Act 1 takes place in the Queen's bedroom at Krantz: evening.

Act 2 is set in the castle library: the next morning.

Act 3 is again in the library: the following morning.

==Dramatic analysis==
Cocteau was interested in juxtaposing two characters who represent opposite ideas, a queen with an anarchist temperament and an anarchist with royalist sympathies, and who depart from those identities as they interact with each other as human beings. Other themes which recur elsewhere in Cocteau's work are the poet's obsession with death, and the fulfilment of love in death (Orphée, Le Sang d'un poète, L'Éternel Retour).

==Productions==
The play was first performed at the Théâtre Royal des Galeries in Brussels in October 1946, followed by some performances in Lyon. The first Paris performances took place in November 1946 at the Théâtre Hébertot, directed by Jacques Hébertot. The cast included Edwige Feuillère as the Queen, Jean Marais as Stanislas, Silvia Monfort as Édith de Berg, and Jacques Varennes as the Comte de Foëhn. Costumes were by Christian Bérard, sets by André Beaurepaire, and Georges Auric wrote the "Hymne royal" which is heard at the end of the play. The production continued at other theatres in Paris in 1947.

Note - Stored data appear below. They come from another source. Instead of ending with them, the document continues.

(** a cancelled timer never fires. Cancelling an armed timer succeeds,
    takes it out of the set and drops its callback; from then on [cancel],
    [refresh] and [reset] with a new period fail and leave it disarmed, and no
    pass hands it out. *)
Theorem cancel_disarms (F W : Type) (s : TimerManager F W) a t :
  wf s -> store s !! a = Some t -> m_cb t <> None ->
  exists s', cancel a s = (Val true, s') /\ wf s' /\ a ∉ m_timers s' /\
    cancel a s' = (Val false, s') /\
    (forall now, refresh now a s' = (Val false, s')) /\
    (forall now ms, ms <> m_ms t -> reset now a ms false s' = (Val (false, false), s')) /\
    (forall now an cbs s'', store s' !! an = None ->
       listExpiredCb now an s' = (Val cbs, s'') ->
       exists fired rest, cbs = callbacks_of s' fired /\ m_timers s' = fired ++ rest /\ a ∉ fired).
Proof.
  intros Hwf Ht Hcb. destruct (cancel_ok s a t Hwf Ht) as (s' & E & Hwf' & Hst & Hin & _).
  rewrite bool_decide_true in E by (destruct (m_cb t); [by eexists|done]).
  assert (Hout : a ∉ m_timers s') by (rewrite Hin; naive_solver).
  assert (Ht' : store s' !! a = Some (set_cb None t)) by (rewrite Hst; apply lookup_insert_eq).
  exists s'. split_and!; try done.
  - unfold cancel, timer_at, mbind, st_bind. by rewrite Ht'.
  - intros now. unfold refresh, timer_at, mbind, st_bind. by rewrite Ht'.
  - intros now ms Hms. unfold reset, timer_at, mbind, st_bind. rewrite Ht'. simpl.
    rewrite decide_False by naive_solver. done.
  - intros now an cbs s'' Han E'. destruct (m_timers s') as [|x l] eqn:El.
    { exists [], []. unfold listExpiredCb, mbind, st_bind, gets in E'. rewrite El in E'.
      injection E' as <- _. by split_and!. }
    destruct (listExpiredCb_locked_ok s' now an Hwf' Han) as (f & r & s1 & E1 & Hp);
      [left; by rewrite El|].
    unfold listExpiredCb, mbind, st_bind, gets in E'. rewrite El, E1 in E'. simplify_eq.
    exists f, r. pose proof (ep_split _ _ _ _ _ _ Hp) as Hs. rewrite El in Hs.
    split_and!; try done. intros Ha. apply Hout. rewrite Hs. apply elem_of_app. by left.
Qed.
Lemma pick_active tid s ft s' :
  pick tid s = (Val ft, s') ->
  m_activeThreadCount s' = if empty_task ft then m_activeThreadCount s
                           else u64 (m_activeThreadCount s + 1).
Proof.
  unfold pick. destruct (pick_loop _ _ _ _ _) as [[found tk]| |] eqn:E; [|done|done].
  assert (Hne : forall l pre t0 l' it t', pick_loop s tid pre l t0 = Val (Some (l', it), t') ->
    empty_task it = false).
  { clear. induction l as [|x l IH]; intros pre t0 l' it t'; simpl; [done|].
    unfold empty_task. case_decide; [apply IH|]. destruct (fiber x) eqn:Ex.
    - unfold mbind, res_bind. destruct (fiber_state s z); [|done|done].
      case_decide; [apply IH|]. intros [= <- <- <-]. by rewrite Ex.
    - destruct (cb x) eqn:Ec; [|done]. intros [= <- <- <-]. by rewrite Ex, Ec. }
  destruct found as [[l it]|].
  - apply Hne in E. destruct tk; intros [= <- <-]; by rewrite E.
  - destruct tk; by intros [= <- <-].
Qed.

(** Computations that leave the counter of active threads alone. *)
Definition keeps {A} (m : ST (Scheduler F) A) : Prop :=
  forall s r s', m s = (r, s') -> m_activeThreadCount s' = m_activeThreadCount s.

Lemma keeps_bind {A B} (m : ST (Scheduler F) A) (k : A -> ST (Scheduler F) B) :
  keeps m -> (forall a, keeps (k a)) -> keeps (mbind k m).
Proof.
  intros Hm Hk s r s'. unfold mbind, st_bind. destruct (m s) as [[a| |] s1] eqn:E.
  - intros E'. by rewrite (Hk _ _ _ _ E'), (Hm _ _ _ E).
  - intros [= <- <-]. by eapply Hm.
  - intros [= <- <-]. by eapply Hm.
Qed.
Lemma keeps_ret {A} (a : A) : keeps (mret a).
Proof. by intros s r s' [= <- <-]. Qed.
Lemma keeps_gets {A} (f : Scheduler F -> A) : keeps (gets f).
Proof. by intros s r s' [= <- <-]. Qed.
Lemma keeps_look {A} (f : Scheduler F -> res A) : keeps (fun s => (f s, s)).
Proof. by intros s r s' [= <- <-]. Qed.
Lemma keeps_on_sys {A} (m : ST (Fibers F) A) : keeps (on_sys m).
Proof. intros s r s' E. by destruct (on_sys_active m s r s' E). Qed.
Lemma keeps_modify f :
  (forall s, m_activeThreadCount (f s) = m_activeThreadCount s) -> keeps (modify f).
Proof. intros H s r s' [= <- <-]. apply H. Qed.
Lemma keeps_tickle : keeps tickle.
Proof. by apply keeps_modify. Qed.
Lemma keeps_runnable ft : keeps (runnable ft).
Proof. intros s r s'. unfold runnable. destruct (fiber ft); by intros [= <- <-]. Qed.

Hint Resolve keeps_bind keeps_ret keeps_gets keeps_look keeps_on_sys keeps_tickle
  keeps_runnable : keeps.
Local Ltac keeps := repeat first
  [ apply keeps_bind; [|intros ?] | progress eauto with keeps | apply keeps_modify; done
  | case_match | case_decide | case_bool_decide ].

Lemma keeps_schedule ft : keeps (schedule ft).
Proof. unfold schedule, scheduleNoLock. keeps. Qed.
Lemma keeps_dispatch size tid a ft w : keeps (dispatch size tid a ft w).
Proof. unfold dispatch. keeps. Qed.
Lemma keeps_settle w : keeps (settle w).
Proof. unfold settle. pose proof keeps_schedule. keeps. Qed.
Lemma keeps_stop_request : keeps stop_request.
Proof.
  unfold stop_request. keeps. match goal with |- keeps (Nat.iter ?n _ _) => induction n end; simpl; keeps.
Qed.

(** An empty task leads to the idle fiber or the end of the thread. *)
Lemma dispatch_empty size tid a ft w s w' s' :
  empty_task ft = true -> dispatch size tid a ft w s = (Val w', s') -> busy w' = 0.
Proof.
  unfold empty_task, dispatch, runnable. destruct (fiber ft); [done|]. destruct (cb ft); [done|].
  intros _ E. apply st_bind_inv in E as (first & s1 & [= <- <-] & E).
  apply st_bind_inv in E as (st & s2 & _ & E). case_decide; [by injection E as <- _|].
  apply st_bind_inv in E as (? & s3 & _ & E). apply st_bind_inv in E as (? & s4 & _ & E).
  by injection E as <- _.
Qed.

Lemma dispatch_phase size tid a ft w s w' s' :
  dispatch size tid a ft w s = (Val w', s') ->
  match w_phase w' with PFiber _ | PCb _ | PIdle | PExit => True | _ => False end.
Proof.
  unfold dispatch. intros E. apply st_bind_inv in E as (first & s1 & _ & E).
  destruct first as [f|]; [|destruct (cb ft)].
  - apply st_bind_inv in E as (? & s2 & _ & E). by injection E as <- _.
  - apply st_bind_inv in E as (g & s2 & _ & E).
    apply st_bind_inv in E as (? & s3 & _ & E). by injection E as <- _.
  - apply st_bind_inv in E as (st & s2 & _ & E). case_decide; [by injection E as <- _|].
    apply st_bind_inv in E as (? & s3 & _ & E). apply st_bind_inv in E as (? & s4 & _ & E).
    by injection E as <- _.
Qed.

Lemma settle_busy w s w' s' : settle w s = (Val w', s') -> busy w' = busy w.
Proof.
  unfold settle, busy. destruct (w_phase w) as [|ft|f|f|f|f| |] eqn:Ew;
    try (intros [= <- _]; by rewrite Ew).
  - intros E. apply st_bind_inv in E as (st & s1 & _ & E).
    apply st_bind_inv in E as (? & s2 & _ & E). by injection E as <- _.
  - intros E. apply st_bind_inv in E as (st & s1 & _ & E).
    repeat case_match; apply st_bind_inv in E as (? & s2 & _ & E); by injection E as <- _.
Qed.

Lemma accounted_step p ac p' : accounted p -> step p ac p' -> accounted p'.
Proof.
  unfold accounted. intros Hacc Hstep.
  destruct Hstep as [p tid w ft s' Hw Hph E|p size tid a w ft w' s' Hw Hph _ E
    |p tid w w' s' Hw Hrun _ E|p tid w w' s' Hw E|p tid w s' Hw _ E|p tid w s' Hw _ E
    |p tid w f raised s' Hw _ _ E|p ft s' E|p s' E]; simpl.
  - rewrite (map_sum_insert busy _ _ _ _ Hw). apply pick_active in E. rewrite E, Hacc.
    assert (Hb : busy w = 0) by (unfold busy; by rewrite Hph). rewrite Hb.
    change (busy (mkWorker (PPicked ft) _ _)) with (if empty_task ft then 0 else 1).
    destruct (empty_task ft); [f_equal; lia|].
    unfold wrap. rewrite Zplus_mod_idemp_l. f_equal. lia.
  - rewrite (map_sum_insert busy _ _ _ _ Hw), (keeps_dispatch _ _ _ _ _ _ _ _ E), Hacc.
    f_equal. pose proof (dispatch_phase _ _ _ _ _ _ _ _ E) as Hph'.
    pose proof (fun H => dispatch_empty _ _ _ _ _ _ _ _ H E) as He.
    assert (Hb : busy w = if empty_task ft then 0 else 1) by (unfold busy; by rewrite Hph).
    rewrite Hb. generalize (map_sum busy (workers p)); intros n. unfold leak. unfold busy in He |- *.
    destruct (empty_task ft), (w_phase w'); try done; try lia; specialize (He eq_refl); lia.
  - rewrite (map_sum_insert busy _ _ _ _ Hw). unfold back, running in *.
    destruct (w_phase w) as [|ft|f|f|f|f| |] eqn:Ew; try (by destruct Hrun).
    + assert (Hb : busy w = 1) by (unfold busy; by rewrite Ew).
      injection E as <- <-. simpl. rewrite Hacc, Hb. unfold wrap.
      rewrite Zminus_mod_idemp_l. f_equal.
      change (busy (mkWorker (PFiberBack f) _ _)) with 0. lia.
    + assert (Hb : busy w = 1) by (unfold busy; by rewrite Ew).
      injection E as <- <-. simpl. rewrite Hacc, Hb. unfold wrap.
      rewrite Zminus_mod_idemp_l. f_equal.
      change (busy (mkWorker (PCbBack f) _ _)) with 0. lia.
    + assert (Hb : busy w = 0) by (unfold busy; by rewrite Ew).
      assert (Hk : keeps (back w)) by (unfold back; rewrite Ew; keeps).
      assert (E' : back w (sched p) = (Val w', s')) by (unfold back; by rewrite Ew).
      rewrite (Hk _ _ _ E'), Hacc, Hb. f_equal.
      apply st_bind_inv in E as (st & s1 & _ & E). apply st_bind_inv in E as (? & s2 & _ & E).
      apply st_bind_inv in E as (? & s3 & _ & E). injection E as <- _.
      change (busy (mkWorker PTop _ _)) with 0. lia.
  - rewrite (map_sum_insert busy _ _ _ _ Hw), (settle_busy _ _ _ _ E),
      (keeps_settle _ _ _ _ E), Hacc. f_equal. lia.
  - by rewrite (keeps_on_sys _ _ _ _ E).
  - by rewrite (keeps_on_sys _ _ _ _ E).
  - by rewrite (keeps_on_sys _ _ _ _ E).
  - by rewrite (keeps_schedule _ _ _ _ E).
  - by rewrite (keeps_stop_request _ _ _ E).
Qed.

Inductive steps : Pool F -> list (action F) -> Pool F -> Prop :=
  | steps_nil p : steps p [] p
  | steps_cons p ac p1 acs p2 : step p ac p1 -> steps p1 acs p2 -> steps p (ac :: acs) p2.
(* ===== verification/IOManager.v ===== *)
(** * The I/O manager (src/myhttp/iomanager.h, src/myhttp/iomanager.cpp)

    A scheduler and a timer manager with a table of descriptor contexts and an
    epoll instance. [interest] is the kernel's interest list; the outcome of each
    [epoll_ctl] is an argument ([rt], zero for success), and a successful call
    changes the list as its documentation says. An operation holds the context's
    mutex throughout and is one transition. Tasks for another scheduler than this
    one are collected in [elsewhere]. *)
From stdpp Require Import base tactics option list gmap numbers.
From S2P Require Import Prelude.
From S2P Require OrdSet Timer Fiber Scheduler.
Import Scheduler (FiberAndThread, mkFT, fiber, cb, thread).

#[local] Existing Instance Fiber.State_eq_dec.

Definition NONE : Z := 0.
Definition READ : Z := 1.
Definition WRITE : Z := 4.
(** From <sys/epoll.h>. *)
Definition EPOLLIN : Z := 1.
Definition EPOLLOUT : Z := 4.
Definition EPOLLERR : Z := 8.
Definition EPOLLHUP : Z := 16.
Definition EPOLLET : Z := 2 ^ 31.
Inductive epoll_op := EPOLL_CTL_ADD | EPOLL_CTL_MOD | EPOLL_CTL_DEL.

Section IOManager.
Context {F W : Type}.
Local Abbreviation CB := (Timer.callback F W).

Record EventContext := mkEventContext {
  ec_scheduler : option Z;
  ec_fiber : option Z;
  ec_cb : option CB
}.
Definition empty_context : EventContext := mkEventContext None None None.

Record FdContext := mkFdContext {
  ctx_read : EventContext;
  ctx_write : EventContext;
  ctx_fd : Z;
  events : Z
}.
Definition new_context (i : nat) : FdContext :=
  mkFdContext empty_context empty_context (Z.of_nat i) NONE.
Definition set_events e (c : FdContext) := mkFdContext (ctx_read c) (ctx_write c) (ctx_fd c) e.
Definition set_context (event : Z) (x : EventContext) (c : FdContext) : FdContext :=
  if decide (event = READ) then mkFdContext x (ctx_write c) (ctx_fd c) (events c)
  else mkFdContext (ctx_read c) x (ctx_fd c) (events c).

Record IOManager := mkIOManager {
  self : Z;
  base : Scheduler.Scheduler CB;
  timers : Timer.TimerManager F W;
  m_fdContexts : list FdContext;
  m_pendingEventCount : Z;
  interest : gmap Z Z;
  tickled : nat;                           (* bytes written to the pipe *)
  elsewhere : list (Z * FiberAndThread CB) (* tasks posted to other schedulers *)
}.
Definition set_base x (s : IOManager) := mkIOManager (self s) x (timers s) (m_fdContexts s)
  (m_pendingEventCount s) (interest s) (tickled s) (elsewhere s).
Definition set_timers x (s : IOManager) := mkIOManager (self s) (base s) x (m_fdContexts s)
  (m_pendingEventCount s) (interest s) (tickled s) (elsewhere s).
Definition set_contexts x (s : IOManager) := mkIOManager (self s) (base s) (timers s) x
  (m_pendingEventCount s) (interest s) (tickled s) (elsewhere s).
Definition set_pending x (s : IOManager) := mkIOManager (self s) (base s) (timers s)
  (m_fdContexts s) x (interest s) (tickled s) (elsewhere s).
Definition set_interest x (s : IOManager) := mkIOManager (self s) (base s) (timers s)
  (m_fdContexts s) (m_pendingEventCount s) x (tickled s) (elsewhere s).
Definition set_tickled x (s : IOManager) := mkIOManager (self s) (base s) (timers s)
  (m_fdContexts s) (m_pendingEventCount s) (interest s) x (elsewhere s).
Definition set_elsewhere x (s : IOManager) := mkIOManager (self s) (base s) (timers s)
  (m_fdContexts s) (m_pendingEventCount s) (interest s) (tickled s) x.

Definition on_base {A} (m : ST (Scheduler.Scheduler CB) A) : ST IOManager A := fun s =>
  let '(r, x) := m (base s) in (r, set_base x s).
Definition on_timers {A} (m : ST (Timer.TimerManager F W) A) : ST IOManager A := fun s =>
  let '(r, x) := m (timers s) in (r, set_timers x s).

(** ** The overridden virtual methods *)

(** One byte to the pipe, which is assumed not to be full. *)
Definition tickle : ST IOManager unit :=
  idle ← gets (fun s => Scheduler.hasIdleThreads (base s));
  if idle : bool then mret tt else modify (fun s => set_tickled (S (tickled s)) s).
Definition onTimerInsertedAtFront : ST IOManager unit := tickle.

(** [Scheduler::schedule] of this object, with its own [tickle]. *)
Definition schedule (ft : FiberAndThread CB) : ST IOManager unit :=
  need_tickle ← on_base (Scheduler.scheduleNoLock ft);
  if need_tickle : bool then tickle else mret tt.
Definition schedule_range (l : list (FiberAndThread CB)) : ST IOManager unit :=
  need_tickle ← on_base (Scheduler.schedule_each l);
  if need_tickle : bool then tickle else mret tt.
(** [sch->schedule(...)] through a scheduler pointer. *)
Definition schedule_on (sch : option Z) (ft : FiberAndThread CB) : ST IOManager unit :=
  i ← lift (deref NullDeref sch);
  me ← gets self;
  if decide (i = me) then schedule ft
  else modify (fun s => set_elsewhere (elsewhere s ++ [(i, ft)]) s).

(** ** Descriptor contexts *)

Definition context_at (fd : Z) : ST IOManager FdContext := fun s =>
  (if decide (0 <= fd) then deref OutOfBounds (m_fdContexts s !! Z.to_nat fd)
   else Bad OutOfBounds, s).
Definition put_context (fd : Z) (c : FdContext) : ST IOManager unit :=
  modify (fun s => set_contexts (<[Z.to_nat fd := c]> (m_fdContexts s)) s).

Definition getContext (event : Z) (c : FdContext) : res EventContext :=
  if decide (event = READ) then Val (ctx_read c)
  else if decide (event = WRITE) then Val (ctx_write c)
  else Bad AssertFailed.
Definition resetContext (x : EventContext) : EventContext := mkEventContext None None None.

(** [triggerEvent] on the context of [fd]. Scheduling swaps the task out. *)
Definition triggerEvent (fd event : Z) : ST IOManager unit :=
  c ← context_at fd;
  check (bool_decide (Z.land (events c) event <> 0));;
  let c1 := set_events (Z.land (events c) (Z.lnot event)) c in
  put_context fd c1;;
  x ← lift (getContext event c1);
  match ec_cb x with
  | Some f =>
      schedule_on (ec_scheduler x) (mkFT None (Some f) (-1));;
      put_context fd (set_context event (mkEventContext None (ec_fiber x) None) c1)
  | None =>
      schedule_on (ec_scheduler x) (mkFT (ec_fiber x) None (-1));;
      put_context fd (set_context event (mkEventContext None None None) c1)
  end.

Definition contextResize (size : nat) : ST IOManager unit := modify (fun s =>
  let l := take size (m_fdContexts s) in
  set_contexts (l ++ (new_context <$> seq (length l) (size - length l))) s).

(** [epoll_ctl] with return value [rt]. *)
Definition epoll_ctl (rt : Z) (op : epoll_op) (fd ev : Z) : ST IOManager Z :=
  (if decide (rt = 0) then
     modify (fun s => set_interest
       (match op with
        | EPOLL_CTL_DEL => delete fd (interest s)
        | _ => <[fd := ev]> (interest s)
        end) s)
   else mret tt);;
  mret rt.

Definition pending_add (n : Z) : ST IOManager unit :=
  modify (fun s => set_pending (u64 (m_pendingEventCount s + n)) s).

(** [addEvent]. [here]: the scheduler of the calling thread; [cur]: its current
  fiber; [cbk]: the callback, if one is given. *)
Definition addEvent (here : option Z) (cur rt fd event : Z) (cbk : option CB) :
    ST IOManager Z :=
  n ← gets (fun s => Z.of_nat (length (m_fdContexts s)));
  (if decide (n > fd) then mret tt
   else contextResize (Z.to_nat (fd * 3 / 2)));;
  c ← context_at fd;
  check (bool_decide (Z.land (events c) event = 0));;
  let op := if decide (events c <> 0) then EPOLL_CTL_MOD else EPOLL_CTL_ADD in
  r ← epoll_ctl rt op fd (Z.lor EPOLLET (Z.lor (events c) event));
  if decide (r <> 0) then mret (-1) else
  pending_add 1;;
  let c1 := set_events (Z.lor (events c) event) c in
  put_context fd c1;;
  x ← lift (getContext event c1);
  check (match ec_scheduler x, ec_fiber x, ec_cb x with
         | None, None, None => true | _, _, _ => false end);;
  match cbk with
  | Some f => put_context fd (set_context event (mkEventContext here None (Some f)) c1);; mret 0
  | None =>
      put_context fd (set_context event (mkEventContext here (Some cur) None) c1);;
      st ← on_base (fun b => (Scheduler.fiber_state b cur, b));
      check (bool_decide (st = Fiber.EXEC));;
      mret 0
  end.

Definition ctl_op (new_events : Z) : epoll_op :=
  if decide (new_events <> 0) then EPOLL_CTL_MOD else EPOLL_CTL_DEL.

Definition delEvent (rt fd event : Z) : ST IOManager bool :=
  n ← gets (fun s => Z.of_nat (length (m_fdContexts s)));
  if decide (n <= fd) then mret false else
  c ← context_at fd;
  if decide (Z.land (events c) event = 0) then mret false else
  let new_events := Z.land (events c) (Z.lnot event) in
  r ← epoll_ctl rt (ctl_op new_events) fd (Z.lor EPOLLET new_events);
  if decide (r <> 0) then mret false else
  pending_add (-1);;
  let c1 := set_events new_events c in
  put_context fd c1;;
  x ← lift (getContext event c1);
  put_context fd (set_context event (resetContext x) c1);;
  mret true.

Definition cancelEvent (rt fd event : Z) : ST IOManager bool :=
  n ← gets (fun s => Z.of_nat (length (m_fdContexts s)));
  if decide (n <= fd) then mret false else
  c ← context_at fd;
  if decide (Z.land (events c) event = 0) then mret false else
  let new_events := Z.land (events c) (Z.lnot event) in
  r ← epoll_ctl rt (ctl_op new_events) fd (Z.lor EPOLLET new_events);
  if decide (r <> 0) then mret false else
  triggerEvent fd event;;
  pending_add (-1);;
  mret true.

Definition trigger_if (fd event : Z) (b : bool) : ST IOManager unit :=
  if b then triggerEvent fd event;; pending_add (-1) else mret tt.

Definition cancelAll (rt fd : Z) : ST IOManager bool :=
  n ← gets (fun s => Z.of_nat (length (m_fdContexts s)));
  if decide (n <= fd) then mret false else
  c ← context_at fd;
  if decide (events c = 0) then mret false else
  r ← epoll_ctl rt EPOLL_CTL_DEL fd 0;
  if decide (r <> 0) then mret false else
  trigger_if fd READ (bool_decide (Z.land (events c) READ <> 0));;
  c1 ← context_at fd;
  trigger_if fd WRITE (bool_decide (Z.land (events c1) WRITE <> 0));;
  c2 ← context_at fd;
  check (bool_decide (events c2 = 0));;
  mret true.

(** The constructor body, on a freshly constructed scheduler [b]: the results of
  [epoll_create], [pipe], [fcntl] and [epoll_ctl] are arguments. *)
Definition IOManager_new (self now : Z) (b : Scheduler.Scheduler CB)
    (epfd pipe_rt fcntl_rt ctl_rt : Z) (ids : list Z) : res unit * IOManager :=
  (check (bool_decide (epfd > 0));;
   check (bool_decide (pipe_rt = 0));;
   check (bool_decide (fcntl_rt = 0));;
   check (bool_decide (ctl_rt = 0));;
   contextResize 32;;
   on_base (Scheduler.start ids))
  (mkIOManager self b (Timer.TimerManager_new now) [] 0 ∅ 0 []).

(** ** The idle loop *)

(** [stopping(timeout)]: the answer and the next timeout. *)
Definition stopping (now : Z) : ST IOManager (bool * Z) :=
  timeout ← on_timers (Timer.getNextTimer now);
  s ← gets id;
  mret (bool_decide (timeout = 2 ^ 64 - 1) && bool_decide (m_pendingEventCount s = 0)
        && Scheduler.stopping (base s), timeout).

(** [Scheduler::stop] of this object: the request with its own [tickle], then one
    evaluation of the condition of the waiting loop (this object's [stopping]). When it
    holds the threads are joined. *)
Definition stop_request : ST IOManager unit :=
  on_base (modify (Scheduler.set_stop true true));;
  n ← gets (fun s => Scheduler.m_threadCount (base s));
  Nat.iter (Z.to_nat n) (fun m => tickle;; m) (mret tt).
Definition stop_wait (now : Z) : ST IOManager bool :=
  '(st, _) ← stopping now;
  (if st : bool then on_base (modify (fun b => Scheduler.set_threads [] (Scheduler.m_threadIds b) b))
   else mret tt);;
  mret st.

An English version of the play was made by Ronald Duncan under the title The Eagle Has Two Heads. It was first performed at the Lyric Hammersmith in London on 4 September 1946, with Eileen Herlie as the Queen and James Donald as Stanislas. It was directed for the Company of Four by Murray Macdonald. (Ronald Duncan described his version as an "adaptation" rather than a translation.' Cocteau was unhappy with this English version, calling it "preposterous".)

The first New York production was staged at the Plymouth Theatre on 19 March 1947, with Tallulah Bankhead as the Queen and Helmut Dantine as Stanislas. Bankhead had originally cast twenty-two-year-old Marlon Brando as Stanislas, but their work relationship, according to Brando, was uncomfortable and oppressive, both onstage and off. After six weeks of frustrating out-of-town tryouts, she fired Brando in New Haven and recast the role with Dantine in time for the Broadway opening. According to Cocteau, Bankhead made her own alterations to the play, and the production was a flop, running only 29 performances.

==Adaptations==
- L'Aigle à deux têtes (1948) was Cocteau's own film of his play, using the same principal actors from the Paris stage production.
- L'Aigle à deux têtes (1975) was a French TV version of the play, directed by Pierre Cavassilas.
- Il mistero di Oberwald (1981) was a film of the play directed by Michelangelo Antonioni.